Scott Pearson: Learning lessons from charter school restarts

By Scott Pearson | Originially Published by the Michael and Susan Dell Foundation 

This is part of a blog series about one way we can help our nation’s lowest performing schools. In this series, we will introduce the concept of restart and will highlight: Who’s doing it, how it works and, ultimately, does it work. You can find the entire series here.

School districts across the country are asking high-quality charter school operators to restart failing public schools.  In New Orleans, nearly every public school has been relaunched as a charter school. In Tennessee, the new Achievement School District is focusing its attention on a range of school improvement options, including charters, to boost the state’s lowest performers. The charter school model is popular because, as the National Alliance for Public Charter Schools recently reported, increased flexibility in staffing, curriculum, time management, and resources allows charters to bore down on student achievement.

But what about when charter schools themselves aren’t meeting standards? Until recently, the only way to bring accountability to a failing charter school was to close it. While closure rescues students from persistent failure, it also puts them through a disruption that many families don’t welcome.

Now a new option is emerging: charter school restarts. This involves transferring management of an existing charter school to a new board and leadership team. Students can stay in their school if they choose to, while wholesale changes are instituted around them.

As the National Alliance notes, charter school restarts are occurring mainly in cities with a large number of public charter schools. Washington, DC, is one of those cities – 44 percent of our public school students attend charters. The DC Public Charter School Board (DC PCSB) executed three charter restarts in 2013 and 2014, and two more in 2015.  The National Charter School Resource Center recently released a series of videos highlighting a successful restart in DC.

While there is no fixed formula for how to restart a charter school under new management, we are learning lessons that can help other cities considering the same option.

First, while this may seem counterintuitive, it is important the charter school’s board be heavily involved in the restart. As we began to implement restarts in DC, we closely examined a study by Public Impact, “The Role of Charter Restarts in School Reform,” which concluded that a restart is more likely to be successful when the school being closed actively supports and participates in the takeover.

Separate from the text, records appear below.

Definition resolve_confirm (id token : string) (approved : bool) (d : Daemon) : Resolution * Daemon :=
  match d_confirmations d !! id with
  | Some p =>
      let d := d <| d_confirmations ::= delete id |> in
      if String.eqb (p_token p) token then (Delivered, d <| d_confirmed ::= fun l => (l ++ [(id, approved)])%list |>)
      else (TokenMismatch, d <| d_dropped ::= fun l => (l ++ [id])%list |>)
  | None => (NotFound, d)
  end.

Definition resolve_answer (id token answer : string) (d : Daemon) : Resolution * Daemon :=
  match d_questions d !! id with
  | Some p =>
      let d := d <| d_questions ::= delete id |> in
      if String.eqb (p_token p) token then (Delivered, d <| d_answered ::= fun l => (l ++ [(id, answer)])%list |>)
      else (TokenMismatch, d <| d_dropped ::= fun l => (l ++ [id])%list |>)
  | None => (NotFound, d)
  end.

Definition resolution_json (r : Resolution) : Value :=
  match r with
  | Delivered => Obj [("resolved", Bool true); ("status", Str "ok")]
  | TokenMismatch => Obj [("resolved", Bool false); ("status", Str "token_mismatch")]
  | NotFound => Obj [("resolved", Bool false); ("status", Str "not_found")]
  end.

Definition not_initialized : Value := Obj [("error", Str "Agent not initialized")].
(** One message; [None] is a panic of the connection's task. *)
Definition handle_message (cfg : AppConfig) (fresh : Fresh) (msg : Value) (c : Conn) (d : Daemon) : option (list Effect * Conn * Daemon) :=
  let msg_type := default "" (as_str (index msg "type")) in
  if String.eqb msg_type "hello" then Some ([SpawnHello (default "." (as_str (index msg "cwd")))], c, d)
  else if String.eqb msg_type "agent" then Some (on_agent cfg fresh msg c d)
  else if String.eqb msg_type "cancel" then
    Some ([], c, match as_str (index msg "session_id") with Some sid => cancel sid d | None => d end)
  else if String.eqb msg_type "steer" then Some ([], c, on_steer msg d)
  else if String.eqb msg_type "set_mode" then let '(w, d) := on_set_mode msg d in Some (w, c, d)
  else if String.eqb msg_type "confirm" then let '(w, d) := on_confirm msg d in Some (w, c, d)
  else if String.eqb msg_type "answer" then let '(w, d) := on_answer msg d in Some (w, c, d)
  else if String.eqb msg_type "model_info" then v ← model_info cfg; Some ([Write v], c, d)
  else if String.eqb msg_type "sessions" then Some ([Write (Obj [("sessions", Arr list_sessions); ("type", Str "sessions")])], c, d)
  else if String.eqb msg_type "load_session" then
    Some ([Write (session_history_json (default "" (as_str (index msg "session_id"))))], c, d)
  else Some ([], c, d).

(** *** The end of a connection *)

Definition belongs (sids : list string) (s : string) : bool := bool_decide (s ∈ sids).

(** The identifiers of the entries that go, whose senders are dropped. *)
Definition swept (sids : list string) (m : gmap string Pending) : list string :=
  fst <$> map_to_list (filter (fun kv : string * Pending => belongs sids (p_session kv.2) = true) m).
Definition retained (sids : list string) (m : gmap string Pending) : gmap string Pending :=
  filter (fun kv : string * Pending => belongs sids (p_session kv.2) = false) m.

Definition sweep_pending_for_sessions (sids : list string) (d : Daemon) : Daemon :=
  match sids with
  | [] => d
  | _ =>
      d <| d_dropped ::= fun l => (l ++ swept sids (d_questions d) ++ swept sids (d_confirmations d))%list |>
        <| d_questions ::= retained sids |> <| d_confirmations ::= retained sids |>
        <| d_modes ::= filter (fun kv => belongs sids kv.1 = false) |>
        <| d_bus ::= fun b => foldl (fun b sid => SessionBus.clear_criteria sid (SessionBus.clear_session_approvals sid b)) b sids |>
        <| d_checklist ::= fun cl => foldl (fun cl sid => end_session sid cl) cl sids |>
  end.

(** *** A connection from its first byte to its end

    [fuel] bounds the lines: one more than the bytes is enough. *)
Section Connection.
Context (from_str : string -> option Value) (cfg : AppConfig) (fresh : nat -> Fresh).

Fixpoint serve (fuel turn : nat) (input : string) (c : Conn) (d : Daemon) : option (list Effect * Daemon) :=
  match fuel with
  | O => None
  | S fuel =>
      match read_line_bounded MAX_RIN_LINE_BYTES input with
      | None => Some ([], sweep_pending_for_sessions (conn_sessions c) d)
      | Some (line, rest) =>
          if is_empty_str line then Some ([], sweep_pending_for_sessions (conn_sessions c) d)
          else
            match (if is_empty_str (trim line) then None else from_str (trim line)) with
            | None => serve fuel turn rest c d
            | Some msg =>
                '(w, c, d) ← handle_message cfg (fresh turn) msg c d;
                '(ws, d) ← serve fuel (S turn) rest c d;
                Some ((w ++ ws)%list, d)
            end
      end
  end.
End Connection.
End Store.

(** ** Workspaces *)

(** The workspace a configuration file names, in its present or its old section. *)
Definition known_workspace (config : option Value) : option (string * string) :=
  v ← config;
  project ← (match get v "workspace" with Some p => Some p | None => get v "project" end);
  let id := default "" (x ← get project "id"; as_str x) in
  let name := default "" (x ← get project "name"; as_str x) in
  if is_empty_str id then None else Some (id, name).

We have implemented this finding vigorously – sometimes to the dismay of the schools that are taking over the closing school. When we close a school, the closing school’s board remains in charge for the entire school year. We allow the current board to select which incoming school will execute the restart (within high-quality parameters set by DC PCSB). And the closing school’s board negotiates the terms of the restart.

We’re often asked why we would allow the board of a school that’s being closed for poor performance to dictate terms to the board of one of our portfolio’s best performers. The simple answer: It works. Our evidence shows that when the board and school leadership of the closing school are more engaged (even to the point of being overbearing), the restart is more successful.

The second lesson we’ve learned is that the new board should bring its best resources to bear on the effort. This includes putting an experienced principal in charge of the school, rather than bringing in a freshly minted principal, and “flooding the zone” with staff and resources rather than relying on the same per-pupil expenditures as their other schools. The restarting school and its students have been struggling; they need an extra push to pick up momentum.

Third, schools attempting to execute a turnover should focus solely on the restart rather than undertaking new programming challenges. One school involved in a DC restart was making its first effort at operating more than one site and managing a grade span it had never managed before. These extra challenges made the basic restart effort even more difficult. It’s best to stay focused on a single mission and accomplish that before moving on to others.

Finally, in Washington, DC, we’re running up against a limitation that is holding back restarts elsewhere – namely, it’s difficult to find great charter operators who want to take on restarts. The restart process is hard – much harder than the typical strategy of building a school’s culture one grade at a time. Many of the best charter schools achieved success by following a specific playbook, and restarts aren’t in it.

Faced with this constraint, we have turned to an unlikely ally – our city’s high-performing traditional public school system. This school year, DC Public Schools tried their hand at restarting two schools we closed. One – Hospitality High – was folded into a larger campus while retaining the school’s signature vocational program. The other school closed for fiscal, rather than academic, reasons. Taking over a school that was not already struggling academically will hopefully be a less daunting challenge.

While still new, charter school restarts offer a promising way to ensure accountability while minimizing disruptions to students. By keeping the closing school’s board involved, flooding the zone with resources, and avoiding unnecessary distractions, we’re learning how to implement restarts successfully. We hope more high-quality charter school operators will tackle this challenge with us.  Public Impact released the School Restart Authorization Process Guide, which offers practical and step-by-step guidance about designing and refining a process for implementing a restart that all authorizers, school operators and support organizations should read.


Scott Pearson is the Executive Director of the DC Public Charter School Board.  The Board is responsible for academic achievement for the 115 public charter schools in Washington, DC.